> **WHAT IS EXPECTED**
Copy exactly the lines of the material below that run from the one containing "cbn [fmap list_fmap]. rewrite" through the one containing "(** An icon that loads, with the". Copy no other lines.

> **DATASET CONTENT**

(** X18: [main] does not catch what [design_pd_with_limits] raises: the
    exception ends the run of the page before anything is shown. *)
Theorem main_propagates_design_errors (s : sidebar) (e : pyexn) :
  design_pd_with_limits (J_input s) (f_n_input s) (zeta_input s)
    (Some (kp_max_input s)) (Some (kd_max_input s)) = Raises e ->
  main s = ([], Raises e).
Proof.
  intros H. unfold main. rewrite H. reflexivity.
Qed.

End AnyPage.



(** * The run of [design_pd_with_limits], stage by stage *)

Section RunFacts.
Context {FO : PyFloat}.

(** The function is its stages in sequence. *)
Lemma design_stages (J f_n_des zeta_des : num) (kp_max kd_max : option num) :
  design_pd_with_limits J f_n_des zeta_des kp_max kd_max =
  if le J lit_0 then Returns None else
  let omega_n_des := mul (mul lit_2 math_pi) f_n_des in
  sq_des <- pow2 omega_n_des ;;
  l1 <- kp_stage J kp_max [omega_n_des] ;;
  l2 <- kd_stage J zeta_des kd_max l1 ;;
  omega_n_actual <- py_min l2 ;;
  a <- actual_part J zeta_des omega_n_actual ;;
  Returns (Some
    (Build_PDDesignResult J f_n_des zeta_des kp_max kd_max
       omega_n_des (mul J sq_des)
       (mul (mul (mul lit_2 zeta_des) J) omega_n_des)
       (a_kp a) (a_kd a) omega_n_actual (a_f_n a) (a_zeta a)
       (a_t_r a) (a_t_s a))).
Proof.
  unfold design_pd_with_limits, actual_part.
  destruct (le J lit_0); [reflexivity|]. cbv zeta.
  destruct (pow2 _) as [sq_des|e]; [|reflexivity]. cbn [py_bind].
  fold (kp_stage J kp_max [mul (mul lit_2 math_pi) f_n_des]).
  destruct (kp_stage _ _ _) as [l1|e]; [|reflexivity]. cbn [py_bind].
  fold (kd_stage J zeta_des kd_max l1).
  destruct (kd_stage _ _ _ _) as [l2|e]; [|reflexivity]. cbn [py_bind].
  destruct (py_min l2) as [wa|e]; [|reflexivity]. cbn [py_bind].
  destruct (pow2 wa) as [sq|e]; [|reflexivity]. cbn [py_bind].
  destruct (div wa _) as [fa|e]; [|reflexivity]. cbn [py_bind].
  match goal with
  | |- py_bind ?c _ = _ => destruct c as [za|e]; [|reflexivity]
  end.
  cbn [py_bind].
  match goal with
  | |- py_bind ?c _ = _ => destruct c as [times|e]; reflexivity
  end.
Qed.

(** What the Kp branch leaves: the list, with the Kp candidate appended if
    there is one. *)
Lemma kp_stage_returns (J : num) (kp_max : option num) (l l1 : list num) :
  kp_stage J kp_max l = Returns l1 ->
  exists cs, l1 = l ++ cs /\ forall c, In c cs <-> kp_candidate J kp_max c.
Proof.
  unfold kp_stage, kp_candidate. destruct kp_max as [k|].
  - destruct (lt lit_0 k) eqn:Ek.
    + intros H.
      apply bind_returns_inv in H. destruct H as (q & Eq & H).
      apply bind_returns_inv in H. destruct H as (lim & El & H).
      injection H as <-.
      destruct (lt lit_0 lim) eqn:Elim.
      * exists [lim]. split; [reflexivity|]. intros c. split.
        -- intros [<-|[]]. exists k, q. auto.
        -- intros (k' & q' & [= <-] & _ & Hq & Hs & _).
           rewrite Eq in Hq. injection Hq as <-.
           rewrite El in Hs. injection Hs as <-. left. reflexivity.
      * exists []. split; [now rewrite app_nil_r|]. intros c. split; [intros []|].
        intros (k' & q' & [= <-] & _ & Hq & Hs & Hpos).
        rewrite Eq in Hq. injection Hq as <-.
        rewrite El in Hs. injection Hs as <-. congruence.
    + intros [= <-]. exists []. split; [now rewrite app_nil_r|].
      intros c. split; [intros []|].
      intros (k' & q' & [= <-] & Hk & _). congruence.
  - intros [= <-]. exists []. split; [now rewrite app_nil_r|].
    intros c. split; [intros []|]. intros (k' & q' & Hk & _). discriminate Hk.
Qed.

Lemma kd_stage_returns (J zeta_des : num) (kd_max : option num)
    (l l2 : list num) :
  kd_stage J zeta_des kd_max l = Returns l2 ->
  exists cs, l2 = l ++ cs /\
             forall c, In c cs <-> kd_candidate J zeta_des kd_max c.
Proof.
  unfold kd_stage, kd_candidate. destruct kd_max as [k|].
  - destruct (lt lit_0 k) eqn:Ek; cbn [andb].
    + destruct (lt lit_0 zeta_des) eqn:Ez.
      * intros H.
        apply bind_returns_inv in H. destruct H as (lim & El & H).
        injection H as <-.
        destruct (lt lit_0 lim) eqn:Elim.
        -- exists [lim]. split; [reflexivity|]. intros c. split.
           ++ intros [<-|[]]. exists k. auto.
           ++ intros (k' & [= <-] & _ & _ & Hq & _).
              rewrite El in Hq. injection Hq as <-. left. reflexivity.
        -- exists []. split; [now rewrite app_nil_r|].
           intros c. split; [intros []|].
           intros (k' & [= <-] & _ & _ & Hq & Hpos).
           rewrite El in Hq. injection Hq as <-. congruence.
      * intros [= <-]. exists []. split; [now rewrite app_nil_r|].
        intros c. split; [intros []|].
        intros (k' & _ & _ & Hz & _). congruence.
    + intros [= <-]. exists []. split; [now rewrite app_nil_r|].
      intros c. split; [intros []|].
      intros (k' & [= <-] & Hk & _). congruence.
  - intros [= <-]. exists []. split; [now rewrite app_nil_r|].
    intros c. split; [intros []|]. intros (k' & Hk & _). discriminate Hk.
Qed.
Lemma C3_layout_roundtrip_witness :
  (derived_layout (set_num_entries 50 xl_800x600) /\
   1 <= cols (set_num_entries 50 xl_800x600) /\
   0 <= 1 < num_entries (set_num_entries 50 xl_800x600) /\
   num_entries (set_num_entries 50 xl_800x600) <= INT_MAX /\
   0 <= display_row_of (set_num_entries 50 xl_800x600) 1
     < visible_rows (set_num_entries 50 xl_800x600)) /\
  exists x y,
    xlunch_native_calculate_entry_position
      (Some (set_num_entries 50 xl_800x600)) 1 (Some 0) (Some 0)
      = Ret (Some x, Some y) /\
    xlunch_native_handle_events (Some (set_num_entries 50 xl_800x600))
      (Some 0) [ButtonPress 1 x y]
    = Ret (mkDispatched 0 (Some (set_num_entries 50 xl_800x600)) (Some 1) []).
Proof.
  assert (Hl : derived_layout (set_num_entries 50 xl_800x600)).
  { unfold derived_layout, INT_MAX. cbn. repeat split; lia. }
  assert (Hc : 1 <= cols (set_num_entries 50 xl_800x600)) by (cbn; lia).
  assert (Hi : 0 <= 1 < num_entries (set_num_entries 50 xl_800x600))
    by (cbn; lia).
  assert (Hn : num_entries (set_num_entries 50 xl_800x600) <= INT_MAX)
    by (unfold INT_MAX; cbn; lia).
  assert (Hv : 0 <= display_row_of (set_num_entries 50 xl_800x600) 1
               < visible_rows (set_num_entries 50 xl_800x600))
    by (vm_compute; split; congruence).
  split; [auto|].
  destruct (C3_layout_roundtrip (set_num_entries 50 xl_800x600) 1 0 0
              Hl Hc Hi Hn) as (x & y & Hpos & Hin & _).
  exists x, y. split; [exact Hpos|]. apply (Hin Hv).
Defined.

(** ** Drawing targets *)

Lemma ops_on_emit t t' op w :
  ops_on t (emit t' op w) = ops_on t w ++ (if decide (t' = t) then [op] else []).
Proof.
  unfold ops_on, emit. cbn [drawn].
  rewrite filter_app, fmap_app. f_equal.
  rewrite filter_cons, filter_nil. cbn [fst].
  destruct (decide (t' = t)); reflexivity.
Qed.

Lemma window_only_refl w : window_only w w.
Proof. exists []. cbn. now rewrite app_nil_r. Qed.

Lemma window_only_trans w0 w1 w2 :
  window_only w0 w1 -> window_only w1 w2 -> window_only w0 w2.
Proof.
  intros [o1 H1] [o2 H2]. exists (o1 ++ o2).
  now rewrite H2, H1, fmap_app, app_assoc.
Qed.

Lemma window_only_emit w op : window_only w (emit Window op w).
Proof. exists [op]. reflexivity. Qed.

Lemma window_only_foreground w c : window_only w (XSetForeground c w).
Proof. exists []. cbn. now rewrite app_nil_r. Qed.

(** Primitives applied to the window only show up on the window. *)
Lemma window_only_ops w0 w1 :
  window_only w0 w1 ->
  (exists ops, drawn w1 = drawn w0 ++ (pair Window <$> ops) /\
               window_ops w1 = window_ops w0 ++ ops) /\
  render_buffer_ops w1 = render_buffer_ops w0.
Proof.
  intros [ops H].
  assert (Hw : forall t, ops_on t w1 =
            ops_on t w0 ++ (if decide (Window = t) then ops else [])).
  { intros t. unfold ops_on. rewrite H, filter_app, fmap_app. f_equal.
    clear H. induction ops as [|op ops IH]; cbn [fmap list_fmap].
    - now destruct (decide (Window = t)).
    - rewrite filter_cons. cbn [fst].
      destruct (decide (Window = t)); cbn [fmap list_fmap snd];
        [now rewrite IH|exact IH]. }
  split.
  - exists ops. split; [exact H|]. unfold window_ops. rewrite Hw.
    now destruct (decide (Window = Window)).
  - unfold render_buffer_ops. rewrite Hw.
    destruct (decide (Window = Image RenderBufferImage)); [discriminate|].
    apply app_nil_r.
Qed.

Lemma window_only_foldl {A} (f : XWorld -> A -> XWorld) (l : list A) w :
  (forall w a, window_only w (f w a)) -> window_only w (foldl f w l).
Proof.
  intros Hf. revert w. induction l as [|a l IH]; intros w; cbn [foldl].
  - apply window_only_refl.
  - eapply window_only_trans; [apply Hf|apply IH].
Qed.

Lemma draw_rounded_rect_window_only s x y wd ht radius color w :
  exists op1 op2 ops,
    drawn (xlunch_native_draw_rounded_rect (Some s) x y wd ht radius color w)
    = drawn w ++ (pair Window <$> (op1 :: op2 :: ops)).
Proof.
  unfold xlunch_native_draw_rounded_rect.
  match goal with
  | |- context [foldl ?f ?w0 ?l] =>
    assert (H : window_only w0 (foldl f w0 l))
  end.
  { apply window_only_foldl. intros w1 i.
    apply window_only_foldl. intros w2 j.
    destruct (corner_hit radius i j); [|apply window_only_refl].
    unfold XDrawPoint.
    do 3 (eapply window_only_trans; [|apply window_only_emit]).
    apply window_only_emit. }
  destruct H as [ops H]. rewrite H. cbn [drawn XFillRectangle emit XSetForeground].
  eexists _, _, ops. rewrite <- !app_assoc. reflexivity.
Qed.

Lemma ops_on_app t w0 w1 l :
  drawn w1 = drawn w0 ++ l ->
  ops_on t w1 = ops_on t w0 ++ (snd <$> filter (fun e => fst e = t) l).
Proof. intros H. unfold ops_on. now rewrite H, filter_app, fmap_app. Qed.

Lemma window_ops_app w0 w1 ops :
  drawn w1 = drawn w0 ++ (pair Window <$> ops) ->
  window_ops w1 = window_ops w0 ++ ops.
Proof.
  intros H. unfold window_ops, ops_on. rewrite H, filter_app, fmap_app.
  f_equal. clear H. induction ops as [|op ops IH]; [reflexivity|].
  cbn [fmap list_fmap]. rewrite filter_cons. cbn [fst].
  destruct (decide (Window = Window)); [|congruence].
  cbn [fmap list_fmap snd]. f_equal. exact IH.
Qed.

(** An icon that loads, with the render buffer present: the blend lands on
    the image that is current when it is issued, the icon itself, and the
    image freed at the end is the one current then, the render buffer. *)
Lemma draw_icon_buffered abi s x y wd ht path w :
  loadable w path = true -> render_buffer s = true ->
  exists op,
    drawn (xlunch_native_draw_icon abi (Some s) x y wd ht (Some path) w)
    = drawn w ++ [(Image (LoadedImage path), op);
                  (Image RenderBufferImage, FreeImage)].
Proof.
  intros Hload Hrb. unfold xlunch_native_draw_icon. rewrite Hload, Hrb.
  cbv zeta.
  destruct ((wd ⊟ 8 ⊠ 2 >? 16) && (ht ⊟ 8 ⊠ 2 >? 16));
    cbn -[iadd isub imul]; rewrite <- app_assoc; eexists; reflexivity.
Qed.

(** An icon that loads, without a render buffer: the icon is rendered onto
    the window and then freed. *)
Lemma draw_icon_direct abi s x y wd ht path w :
  loadable w path = true -> render_buffer s = false ->
  exists op,
    drawn (xlunch_native_draw_icon abi (Some s) x y wd ht (Some path) w)
    = drawn w ++ [(Window, op); (Image (LoadedImage path), FreeImage)].
Proof.
  intros Hload Hrb. unfold xlunch_native_draw_icon. rewrite Hload, Hrb.
  cbv zeta.
  destruct ((wd ⊟ 8 ⊠ 2 >? 16) && (ht ⊟ 8 ⊠ 2 >? 16));
    cbn -[iadd isub imul]; rewrite <- app_assoc; eexists; reflexivity.
Qed.

(** C2, as stated, fails: the 800x600 window has its render buffer, and
    drawing a filled rectangle there changes what is on the visible window
    and puts nothing on the render buffer. *)
Lemma C2_rectangle_bypasses_render_buffer :
  render_buffer xl_800x600 = true /\
  window_ops (xlunch_native_draw_rect (Some xl_800x600) 10 20 30 40 1 blank_world)
    = [FillRectangle 0 10 20 30 40] /\
  window_ops (xlunch_native_draw_rect (Some xl_800x600) 10 20 30 40 1 blank_world)
    <> window_ops blank_world /\
  render_buffer_ops
    (xlunch_native_draw_rect (Some xl_800x600) 10 20 30 40 1 blank_world)
    = render_buffer_ops blank_world.
Proof.
  split; [reflexivity|]. split; [reflexivity|].
  split; [discriminate|reflexivity].
Qed.

(** C2, amended. Text, filled and outline rectangles and rounded rectangles
    are always drawn directly onto the visible window and put nothing on
    the render buffer, whether or not a render buffer is present.  An icon
    whose image loads leaves the visible window unchanged when the render
    buffer is present, and is rendered onto the visible window, with nothing
    put on the render buffer, only when there is none. *)
Theorem C2_draw_targets abi s w x y wd ht :
  (forall text highlighted,
     exists op,
       window_ops (xlunch_native_draw_text (Some s) x y (Some text) highlighted w)
         = window_ops w ++ [op] /\
       render_buffer_ops
         (xlunch_native_draw_text (Some s) x y (Some text) highlighted w)
         = render_buffer_ops w) /\
  (forall filled,
     exists op,
       window_ops (xlunch_native_draw_rect (Some s) x y wd ht filled w)
         = window_ops w ++ [op] /\
       render_buffer_ops (xlunch_native_draw_rect (Some s) x y wd ht filled w)
         = render_buffer_ops w) /\
  (forall radius color,
     exists op1 op2 ops,
       window_ops
         (xlunch_native_draw_rounded_rect (Some s) x y wd ht radius color w)
         = window_ops w ++ op1 :: op2 :: ops /\
       render_buffer_ops
         (xlunch_native_draw_rounded_rect (Some s) x y wd ht radius color w)
         = render_buffer_ops w) /\
  (forall path,
     loadable w path = true ->
     (render_buffer s = true ->
      window_ops (xlunch_native_draw_icon abi (Some s) x y wd ht (Some path) w)
        = window_ops w) /\
     (render_buffer s = false ->
      exists op,
        window_ops (xlunch_native_draw_icon abi (Some s) x y wd ht (Some path) w)
          = window_ops w ++ [op] /\
        render_buffer_ops
          (xlunch_native_draw_icon abi (Some s) x y wd ht (Some path) w)
          = render_buffer_ops w)).
Proof.
  split; [|split; [|split]].
  - intros text highlighted. unfold xlunch_native_draw_text.
    destruct (truthy highlighted); eexists;
      unfold window_ops, render_buffer_ops, XftDrawStringUtf8;
      rewrite !ops_on_emit; cbn; rewrite ?app_nil_r; split; reflexivity.
  - intros filled. unfold xlunch_native_draw_rect.
    destruct (truthy filled); eexists;
      unfold window_ops, render_buffer_ops, XFillRectangle, XDrawRectangle;
      rewrite !ops_on_emit; cbn; rewrite ?app_nil_r; split; reflexivity.
  - intros radius color.
    destruct (draw_rounded_rect_window_only s x y wd ht radius color w)
      as (op1 & op2 & ops & H).
    destruct (window_only_ops w _ (ex_intro _ _ H)) as [(ops' & H1 & H2) H3].
    rewrite H in H1. apply app_inv_head in H1.
    apply (inj (fmap (pair Window))) in H1. subst ops'.
    exists op1, op2, ops. split; assumption.
  - intros path Hload. split; intros Hrb.
    + destruct (draw_icon_buffered abi s x y wd ht path w Hload Hrb) as [op H].
      unfold window_ops. rewrite (ops_on_app _ _ _ _ H). cbn.
      apply app_nil_r.
    + destruct (draw_icon_direct abi s x y wd ht path w Hload Hrb) as [op H].
      exists op. unfold window_ops, render_buffer_ops.
      rewrite !(ops_on_app _ _ _ _ H). cbn.
      split; [reflexivity|apply app_nil_r].
Qed.

Lemma C2_draw_targets_witness :
  (loadable icon_world "icon.png" = true /\ render_buffer xl_800x600 = true) /\
  window_ops
    (xlunch_native_draw_icon aarch64 (Some xl_800x600) 20 140 64 64
       (Some "icon.png") icon_world)
  = window_ops icon_world.
Proof.
  assert (Hl : loadable icon_world "icon.png" = true) by reflexivity.
  assert (Hb : render_buffer xl_800x600 = true) by reflexivity.
  split; [split; assumption|].
  exact (proj1 (proj2 (proj2 (proj2
           (C2_draw_targets aarch64 xl_800x600 icon_world 20 140 64 64)))
           "icon.png" Hl) Hb).
Defined.

(** * Further properties of the code *)

(** ** The scroll setter as a state machine *)

Lemma clamped_in_range s n :
  0 <= clamped s n <= Z.max 0 (code_max_scroll s).
Proof. unfold clamped. lia. Qed.

Lemma clamped_fixed s n :
  0 <= n <= Z.max 0 (code_max_scroll s) -> clamped s n = n.
Proof. unfold clamped. lia. Qed.

(** X1. The scroll setter changes no field but the offset; a call that
    requests an offset different from the current one, with scrolling
    enabled, leaves the offset within [0, max(0, max_scroll)] whatever it
    was before; and every call keeps an offset that was within that range
    in it.  The call returns whenever there is at least one column. *)
Theorem X1_set_scroll_keeps_range s n :
  (1 <= cols s ->
   exists c s1, xlunch_native_set_scroll_level (Some s) n = Ret (c, Some s1)) /\
  (forall c s1,
     xlunch_native_set_scroll_level (Some s) n = Ret (c, Some s1) ->
     s1 = set_scrolled_past (scrolled_past s1) s /\
     (noscroll s = 0 -> n <> scrolled_past s ->
      scrolled_past s1 = clamped s n /\ scroll_in_range s1) /\
     (scroll_in_range s -> scroll_in_range s1)).
Proof.
  split; [apply set_scroll_level_returns|].
  intros c s1. rewrite set_scroll_level_cases.
  destruct (truthy (noscroll s) || (n =? scrolled_past s)) eqn:Hskip.
  - intros [= <- <-]. split; [symmetry; apply set_scrolled_past_same|].
    split; [|auto].
    intros Hno Hne. apply orb_true_iff in Hskip as [Hs|Hs].
    + unfold truthy in Hs. rewrite Hno in Hs. discriminate.
    + apply Z.eqb_eq in Hs. contradiction.
  - destruct (idiv (entries_count s ⊟ 1) (cols s)); cbn [obind]; [|discriminate].
    intros [= <- <-]. split; [reflexivity|].
    assert (scroll_in_range (set_scrolled_past (clamped s n) s))
      by exact (clamped_in_range s n).
    auto.
Qed.

Lemma X1_set_scroll_keeps_range_witness :
  1 <= cols (set_entries_count 50 xl_800x600) /\
  exists c s1,
    xlunch_native_set_scroll_level
      (Some (set_entries_count 50 xl_800x600)) (-7) = Ret (c, Some s1) /\
    s1 = set_scrolled_past (scrolled_past s1) (set_entries_count 50 xl_800x600).
Proof.
  assert (H : 1 <= cols (set_entries_count 50 xl_800x600)) by (cbn; lia).
  split; [exact H|].
  destruct (proj1 (X1_set_scroll_keeps_range
                     (set_entries_count 50 xl_800x600) (-7)) H)
    as (c & s1 & H1).
  exists c, s1. split; [exact H1|].
  exact (proj1 (proj2 (X1_set_scroll_keeps_range
                         (set_entries_count 50 xl_800x600) (-7)) c s1 H1)).
Defined.

(** With the offset in range, the setter has one closed form. *)
Lemma set_scroll_level_in_range s n :
  1 <= cols s -> scroll_in_range s -> noscroll s = 0 ->
  xlunch_native_set_scroll_level (Some s) n =
  Ret (of_bool (negb (clamped s n =? scrolled_past s)),
       Some (set_scrolled_past (clamped s n) s)).
Proof.
  intros Hc Hin Hno. rewrite set_scroll_level_cases.
  unfold truthy. rewrite Hno. cbn [Z.eqb negb orb].
  destruct (Z.eqb_spec n (scrolled_past s)) as [->|Hne].
  - rewrite (clamped_fixed s (scrolled_past s) Hin).
    rewrite Z.eqb_refl, set_scrolled_past_same. reflexivity.
  - rewrite idiv_pos by lia. reflexivity.
Qed.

> **WRITTEN REPLY**
  cbn [fmap list_fmap]. rewrite filter_cons. cbn [fst].
  destruct (decide (Window = Window)); [|congruence].
  cbn [fmap list_fmap snd]. f_equal. exact IH.
Qed.

(** An icon that loads, with the render buffer present: the blend lands on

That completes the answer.